|Gobelman werner, Karin|
Submitted to: Maize Genetics Conference Abstracts
Publication Type: Abstract only
Publication Acceptance Date: 3/17/1997
Publication Date: N/A
Citation: Interpretive Summary:
Technical Abstract: Cytoplasmic male sterility (CMS) systems have been found in over 150 plant species and are often attributed to chimeric open reading frames in the mitochondrial genome. Nuclear restorer (Rf) genes function to suppress the effects of CMS-associated mitochondrial abnormalities on male fertility. In some instances they accomplish this by altering the accumulation of CMS- -associated mitochondrial transcripts. It has been hypothesized that many of these altered transcripts arose via RNA processing activities encoded by the nuclear restorer genes. Rf8 is a newly-described restorer gene that can substitute for Rf1 to partially restore pollen fertility to male- sterile, T-cytoplasm maize. Although Rf8 is unlinked to the rf1 locus, it also alters T-urf13 transcript accumulation.

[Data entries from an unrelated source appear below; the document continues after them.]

(* ===== verification/Steady.v ===== *)
(** * What the other threads leave alone

    The event handler reads parameters and tables that the other threads could change
    between two structures.  This file says which of them a request of a client or a
    step of the frame task leaves alone during an acquisition, and that the driver then
    still takes the next structure. *)

From stdpp Require Import base numbers list option strings.
From S2P Require Import Prelude Float64 Params Transform File Driver Sample Alloc Ops Write.
From S2P Require Import WriteTheorems Event Histogram Counts Handler Monitor Channel Tasks.
From S2P Require Import System TaskTheorems.

Local Open Scope Z_scope.

(** ** What the handler reads *)

(** The parameters the event handler reads, but for the pause. *)
Definition used (p : param) : bool :=
  match p with
  | ADnEDNumDetParam | ADnEDEventUpdatePeriodParam
  | ADnEDDetPixelNumStartParam | ADnEDDetPixelNumEndParam | ADnEDDetPixelNumSizeParam
  | ADnEDDetNDArrayStartParam | ADnEDDetNDArrayTOFStartParam
  | ADnEDDetTOFROIStartParam | ADnEDDetTOFROISizeParam | ADnEDDetTOFROIEnableParam
  | ADnEDDetPixelMapEnableParam | ADnEDDetTOFTransTypeParam | ADnEDDetTOFTransOffsetParam
  | ADnEDDetTOFTransScaleParam | ADnEDDetPixelROIStartXParam | ADnEDDetPixelROIStartYParam
  | ADnEDDetPixelROISizeXParam | ADnEDDetPixelROISizeYParam | ADnEDDetPixelSizeXParam
  | ADnEDDetPixelROIEnableParam | ADnEDDet2DTypeParam | ADnEDDetTOFNumBinsParam => true
  | _ => false
  end.

(** Of these, the ones that are configured, not published by [allocArray]. *)
Definition configured (p : param) : bool := used p && negb (is_layout_param p).

Definition not_paused {L TS T} {PL : ParamLib param L} (d : driver L TS T) : Prop :=
  getIntegerParam (params d) 0 ADnEDPauseParam 0 = 0.

Section steady.
Context {L TS T : Type} {PL : ParamLib param L} {DL : DriverLib L} {TL : TimeStampLib TS}.
Local Abbreviation D := (driver L TS T).

(** From [s] to [s'] the parameters of [keep] and the tables of the handler stay, and
    with [sizes] and [data] the sizes of the buffer and the buffer. *)
Context (keep : param → bool) (sizes data : bool).

Record steady (s s' : D) : Prop := {
  sd_int a p old : keep p = true → adned_param_type p = Some asynParamInt32 →
    getIntegerParam (params s') a p old = getIntegerParam (params s) a p old;
  sd_double a p old : keep p = true → adned_param_type p = Some asynParamFloat64 →
    getDoubleParam (params s') a p old = getDoubleParam (params s) a p old;
  sd_pause : not_paused s → not_paused s';
  sd_det : m_det s' = m_det s;
  sd_map : p_PixelMap s' = p_PixelMap s;
  sd_mapSize : m_PixelMapSize s' = m_PixelMapSize s;
  sd_trans : p_Transform s' = p_Transform s;
  sd_seqs : m_seqID s' = m_seqID s ∧ m_lastSeqID s' = m_lastSeqID s;
  sd_stamps : m_TimeStampLast s' = m_TimeStampLast s;
  sd_time : m_lastTimeSecs s' = m_lastTimeSecs s;
  sd_pulses : m_pulseCounter s' = m_pulseCounter s;
  sd_events : m_detEventsSinceLastUpdate s' = m_detEventsSinceLastUpdate s;
  sd_sizes : sizes = true → m_tofMax s' = m_tofMax s ∧ m_dataMaxSize s' = m_dataMaxSize s ∧
    m_bufferMaxSize s' = m_bufferMaxSize s;
  sd_data : data = true → p_Data s' = p_Data s
}.

#[global] Instance steady_preorder : PreOrder steady.
Proof.
  split; [intros s; by split|].
  intros s1 s2 s3 [A1 A2 A3 A4 A5 A6 A7 A8 A9 A10 A11 A12 A13 A14]
    [B1 B2 B3 B4 B5 B6 B7 B8 B9 B10 B11 B12 B13 B14]. split; intros; try congruence.
  - etrans; [by apply B1|by apply A1].
  - etrans; [by apply B2|by apply A2].
  - auto.
  - destruct A8, B8. split; congruence.
  - destruct A13, B13; [done..|]. naive_solver congruence.
  - etrans; [by apply B14|by apply A14].
Qed.

Lemma steady_params (s : D) g :
  (∀ a p old, keep p = true → adned_param_type p = Some asynParamInt32 →
     getIntegerParam (g (params s)) a p old = getIntegerParam (params s) a p old) →
  (∀ a p old, keep p = true → adned_param_type p = Some asynParamFloat64 →
     getDoubleParam (g (params s)) a p old = getDoubleParam (params s) a p old) →
  (not_paused s → getIntegerParam (g (params s)) 0 ADnEDPauseParam 0 = 0) →
  steady s (on_params g s).
Proof. destruct s. by split. Qed.

Lemma steady_setInt a p v :
  keep p = false → (p = ADnEDPauseParam → v = 0) → stable steady (setInt a p v : M D _).
Proof.
  intros Hk Hp s x s' [= _ <-]. apply steady_params.
  - intros a' p' old Hp' _. apply get_set_int_ne. congruence.
  - intros a' p' old _ Hty. by apply get_double_set_int_typed.
  - intros Hs. destruct (decide (p = ADnEDPauseParam)) as [->|Hne].
    + destruct (decide (a = 0)) as [->|]; [|rewrite get_set_int_ne; [done|congruence]].
      rewrite driver_get_set_int by (by unfold ADNED_MAX_DETS). case_decide; auto.
    + rewrite get_set_int_ne; [done|congruence].
Qed.

Lemma steady_setDouble a p v : keep p = false → stable steady (setDouble a p v : M D _).
Proof.
  intros Hk s x s' [= _ <-]. apply steady_params.
  - intros a' p' old _ Hty. by apply get_int_set_double_typed.
  - intros a' p' old Hp' _. apply (setDoubleParam_frame (params s) a p v). congruence.
  - intros Hs. by rewrite get_int_set_double_typed.
Qed.

Lemma steady_setString a p v : stable steady (setString a p v : M D _).
Proof.
  intros s x s' [= _ <-]. apply steady_params.
  - intros a' p' old _ Hty. by apply get_int_set_string_typed.
  - intros a' p' old _ Hty. by apply get_double_set_string_typed.
  - intros Hs. by rewrite get_int_set_string_typed.
Qed.
End steady.

Ltac steady_leaf :=
  idtac; lazymatch goal with
  | |- stable _ (set_all _) => apply stable_set_all; [exact _|];
      repeat first [apply Forall_nil_2 | apply Forall_cons_2; [steady_leaf|]]
  | |- stable _ (setInt _ _ _) => apply steady_setInt; done
  | |- stable _ (setDouble _ _ _) => apply steady_setDouble; done
  | |- stable _ (setString _ _ _) => apply steady_setString
  | |- stable _ (getInt _ _ _) => apply stable_pure; reflexivity
  | |- stable _ (modify _) => apply stable_modify; intros []; by split
  end.

Ltac steady_split := stable_split steady_leaf.

(** ** The clients *)

(** The writes that change what an acquisition counts: they clear data, pause it, or
    switch a transformation object. *)
Definition disturbing (p : param) : bool :=
  match p with
  | ADnEDResetParam | ADnEDPauseParam | ADnEDDetTOFArrayResetParam
  | ADnEDDetTOFTransDebugParam => true
  | _ => bool_decide (is_Some (matchTransInt p))
  end.

(** The other requests leave an acquisition alone: the driver refuses them while it
    acquires, or the handler does not read what they write. *)
Definition quiet (r : request) : bool :=
  match r with
  | WriteInt32 f _ => is_setup_param f || negb (used f || disturbing f)
  | WriteFloat64 f _ => negb (used f || bool_decide (is_Some (matchTransFloat f)))
  | WriteOctet f _ _ _ =>
      negb (bool_decide (is_Some (matchTransFile f)) || bool_decide (f = ADnEDDetPixelMapFileParam))
  end.

Section clients.
Context {L TS : Type} {PL : ParamLib param L} {DL : DriverLib L} {TL : TimeStampLib TS}.
Context (codes : ADStatus_t) (calloc_ok : Z → Z → bool) (mem : memory).
Local Abbreviation D := (driver L TS transform).
Local Abbreviation still := (steady used true true).

Lemma steady_printTofTrans addr : stable still (printTofTrans addr : M D ()).
Proof.
  intros s u s'. unfold printTofTrans, with_transform.
  destruct (rd (p_Transform s) addr) as [[t|]|] eqn:Hr; cbn; [|done..].
  destruct (printParams t) as [o t'] eqn:Et. intros [= -> <-]. apply printParams_same in Et as <-.
  assert (on_p_Transform (λ l, upd l addr (Some t)) s = s) as ->; [|done].
  destruct s; cbn in *. by rewrite upd_self.
Qed.

Lemma steady_write_action f addr v :
  codes_ok codes → is_setup_param f = false → quiet (WriteInt32 f v) = true →
  stable still (write_action codes calloc_ok f addr v (ADStatusAcquire codes) : M D _).
Proof.
  intros Hc Hf Hq. unfold codes_ok in Hc. cbn in Hq. rewrite Hf in Hq. cbn in Hq.
  destruct f; try discriminate Hf; try discriminate Hq; cbn [write_action];
    unfold write_start, write_stop, printPixelMap;
    try (rewrite (decide_False (P := _ = _ ∨ _)) by naive_solver);
    stable_split ltac:(idtac; first [apply steady_printTofTrans | steady_leaf]).
Qed.

Lemma steady_writeInt32 address f v (d d' : D) st :
  codes_ok codes → ad_status d = ADStatusAcquire codes → quiet (WriteInt32 f v) = true →
  writeInt32 codes calloc_ok address f v d = (Ok st, d') → still d d'.
Proof.
  intros Hc Hst Hq Es. destruct address as [s addr]. destruct (decide (s = asynSuccess)) as [->|Hs].
  2:{ unfold writeInt32 in Es. rewrite decide_True in Es by done. by injection Es as _ <-. }
  destruct (is_setup_param f) eqn:Hf.
  { rewrite write_setup_frozen in Es by done. by injection Es as _ <-. }
  unfold writeInt32 in Es. cbn [fst snd] in Es. rewrite decide_False in Es by tauto.
  apply bind_Ok in Es as (v0 & d0 & [= <- <-] & Es). unfold ad_status in Hst. rewrite Hst in Es.
  eapply (stable_run still); [exact Es|]. apply stable_bind; [exact _|by apply steady_write_action|].
  intros [|w]; [steady_split|]. cbn in Hq. rewrite Hf in Hq. cbn in Hq.
  apply negb_true_iff, orb_false_iff in Hq as [Hu Hd].
  unfold write_finish. destruct (matchTransInt f) eqn:Hm; [|].
  { exfalso. destruct f; discriminate. }
  stable_split ltac:(idtac; first [steady_leaf | apply steady_setInt; [done|by intros ->]]).
Qed.

Lemma steady_writeFloat64 address f v :
  quiet (WriteFloat64 f v) = true → stable still (writeFloat64 address f v : M D _).
Proof.
  cbn. intros [Hu Hm%bool_decide_eq_false]%negb_true_iff%orb_false_iff. unfold writeFloat64.
  destruct (matchTransFloat f); [exfalso; eauto|].
  stable_split ltac:(idtac; first [steady_leaf | by apply steady_setDouble]).
Qed.

Lemma steady_base_writeOctet base_write addr f v :
  base_ok base_write → stable still (base_writeOctet base_write addr f v : M D _).
Proof.
  intros Hbase s st s' Es. unfold base_writeOctet, mbind, M_bind, gets in Es.
  pose proof (Hbase : base_ok base_write) as [Hi Hd].
  specialize (Hi addr f v (params s)). specialize (Hd addr f v (params s)).
  destruct (base_write addr f v (params s)) as [st' l']. injection Es as _ <-.
  apply steady_params; cbn in *.
  - intros a p old Hp Hty. apply Hi; [by destruct p|done].
  - intros. by apply Hd.
  - intros Hs. by rewrite Hi.
Qed.

Lemma steady_writeOctet fs strtod base_write address f v n errno :
  base_ok base_write → quiet (WriteOctet f v n errno) = true →
  stable still (writeOctet mem fs strtod base_write address f v n errno : M D _).
Proof.
  cbn. intros Hbase [Hm%bool_decide_eq_false Hf%bool_decide_eq_false]%negb_true_iff%orb_false_iff.
  unfold writeOctet, write_file. destruct (matchTransFile f); [exfalso; eauto|].
  rewrite (decide_False (P := f = _)) by done.
  stable_split ltac:(idtac; first [by apply steady_base_writeOctet | steady_leaf]).
Qed.
End clients.

(** ** The frame task, and the handler on the other channels *)

Section threads.
Context {L TS : Type} {PL : ParamLib param L} {DL : DriverLib L} {TL : TimeStampLib TS}.
Context {TR : Transformer transform} (E : environment L).
Local Abbreviation D := (driver L TS transform).
Local Abbreviation still := (steady used true true).

Lemma steady_frame_step t sig : stable still (frame_step (en_pool E) t sig : M D _).
Proof.
  apply stable_frame_step; [exact _|..].
  - intros a p v Hp. apply steady_setInt; [by destruct p|by intros ->].
  - intros g s. destruct s; by split.
Qed.

Lemma steady_serve mem address r (d d' : D) st :
  env_ok E → ad_status d = ADStatusAcquire (en_codes E) → quiet r = true →
  serve E mem address r d = (Ok st, d') → still d d'.
Proof.
  intros HE Hst Hq. destruct r as [f v|f v|f v n errno]; cbn [serve].
  - apply steady_writeInt32; [apply HE|done..].
  - by apply steady_writeFloat64.
  - intros ([[st' e'] k] & d1 & E1 & [_ ->]%ret_Ok)%bind_Ok.
    by eapply steady_writeOctet; [apply HE|..].
Qed.

(** The handler keeps the last time stamps of the other channels. *)
Definition other_stamps (ch : Z) (d d' : D) : Prop :=
  length (m_TimeStampLast d') = length (m_TimeStampLast d) ∧
  ∀ c, 0 <= ch → c ≠ ch → rd (m_TimeStampLast d') c = rd (m_TimeStampLast d) c.

#[local] Instance other_stamps_preorder ch : PreOrder (other_stamps ch).
Proof.
  split; [by intros d|]. intros d1 d2 d3 [A1 A2] [B1 B2].
  split; [congruence|]. intros c ??. by rewrite B2, A2.
Qed.

Ltac stamps_leaf :=
  idtac; lazymatch goal with
  | |- stable _ (modify (on_m_TimeStampLast _)) =>
      apply stable_modify; intros []; split; cbn; [by rewrite length_upd|];
      intros; by rewrite rd_upd_ne by done
  | |- stable _ _ => apply stable_pure; intros []; by split
  end.

Lemma stamps_integrate_events ch numDet events :
  stable (other_stamps ch) (integrate_events numDet events : M D _).
Proof.
  apply stable_for_acc; [exact _|]. intros [pixel tofRaw] lc. unfold integrate_event, event_tof,
    map_pixel, integrate_pixel, plot_index, integrate_tof, in_pixel_roi, tof_bin, int_rem, int_quot,
    count. stable_split stamps_leaf.
Qed.

Lemma stamps_eventHandler pv ch secs nsecs :
  stable (other_stamps ch) (eventHandler pv ch secs nsecs : M D _).
Proof.
  unfold eventHandler, update_timer, fetch_detector, check_timestamp, check_seq, handle_data,
    integrate_pulse, post_updates, post_channel, post_detector, event_rate.
  stable_split ltac:(idtac; first [apply stamps_integrate_events | stamps_leaf]).
Qed.

Lemma stamps_after ch (d d' : D) last :
  0 <= ch → other_stamps ch d d' → rd (m_TimeStampLast d') ch = Some last →
  m_TimeStampLast d' = upd (m_TimeStampLast d) ch last.
Proof.
  intros Hch [Hlen Hother] Hlast. apply list_eq. intros k. pose proof (rd_in_bounds _ _ _ Hlast) as Hb.
  unfold upd, in_bounds in *. destruct (decide (k = Z.to_nat ch)) as [->|Hk].
  - rewrite list_lookup_insert_eq by lia. unfold rd in Hlast. by rewrite decide_True in Hlast.
  - rewrite list_lookup_insert_ne by done. specialize (Hother (Z.of_nat k) Hch ltac:(lia)).
    unfold rd in Hother. by rewrite !decide_True, !Nat2Z.id in Hother by lia.
Qed.

(** ** Delivering, while the other threads run *)

Lemma still_read (s s' : D) det d :
  still s s' → read_detector (params s') det d = read_detector (params s) det d.
Proof. intros Hs. unfold read_detector. by rewrite !(sd_int _ _ _ _ _ Hs), !(sd_double _ _ _ _ _ Hs). Qed.

Lemma fetch_dets_ext (l l' : L) dets ds :
  (∀ det d, read_detector l' det d = read_detector l det d) → fetch_dets l' dets ds = fetch_dets l dets ds.
Proof.
  intros Hr. unfold fetch_dets. revert ds. induction dets as [|det dets IH]; intros ds; cbn; [done|].
  by rewrite Hr, IH.
Qed.

Lemma still_setup (s s' : D) numDet : still s s' → same_setup (fetched s numDet) (fetched s' numDet).
Proof.
  intros Hs. pose proof (sd_int _ _ _ _ _ Hs) as Hi. pose proof (sd_sizes _ _ _ _ _ Hs eq_refl) as (E1 & _).
  pose proof (fetch_dets_ext (params s) (params s') (seqZ 1 numDet) (m_det s)
    (λ det d, still_read s s' det d Hs)) as Hf.
  destruct Hs. destruct s, s'. cbn in *. subst. split; cbn; try done; intros; by apply Hi.
Qed.

Lemma still_delivering (s s' : D) ch numDet data :
  still s s' → delivering s ch numDet data → delivering s' ch numDet data.
Proof.
  intros Hs [H1 H2 H3 H4 H5 H6 H7 H8 H9]. pose proof (still_setup s s' numDet Hs) as Hf.
  pose proof (sd_int _ _ _ _ _ Hs) as Hi. pose proof (sd_sizes _ _ _ _ _ Hs eq_refl) as (_ & E2 & _).
  pose proof (sd_data _ _ _ _ _ Hs eq_refl) as E3. pose proof (sd_seqs _ _ _ _ _ Hs) as [E4 E5]. split.
  - done.
  - by rewrite Hi.
  - intros det old Hdet. rewrite Hi by done. by apply H3.
  - intros det d d' Hdet. rewrite !(still_read s s') by done. by apply H4.
  - by rewrite (sd_det _ _ _ _ _ Hs).
  - by rewrite E4, E5.
  - by rewrite E3, E2.
  - by rewrite (sd_events _ _ _ _ _ Hs).
  - intros det Hdet. rewrite (proj2 (proj2 (proj2 (proj2 (same_setup_ref _ _ Hf))))).
    by eapply same_setup_det_ok; [|apply H9].
Qed.
End threads.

Like the 1.6- and 0.6-kb T- urf13 transcripts that accumulate in T-cytoplasm plants carrying Rf1, 1.42- and 0.42-kb transcripts accumulate in plants that are partially restored by yRf8. Additionally, plants that carry Rf8 accumulate less URF13 protein than do their rf8 siblings. Another rare, weak restorer factor, Rf*, is associated with the accumulation of 1.4- and 0.4-kb T-urf13 transcripts. The consensus sequence, 5'-CNACNNU-3', is positioned adjacent to or overlapping the 5' nucleotides of the Rf1-, Rf8-, and Rf*-associated transcripts. This consensus also overlaps the 5' end of the 380- nucleotide, Rf3-associated orf107 transcript from CMS sorghum.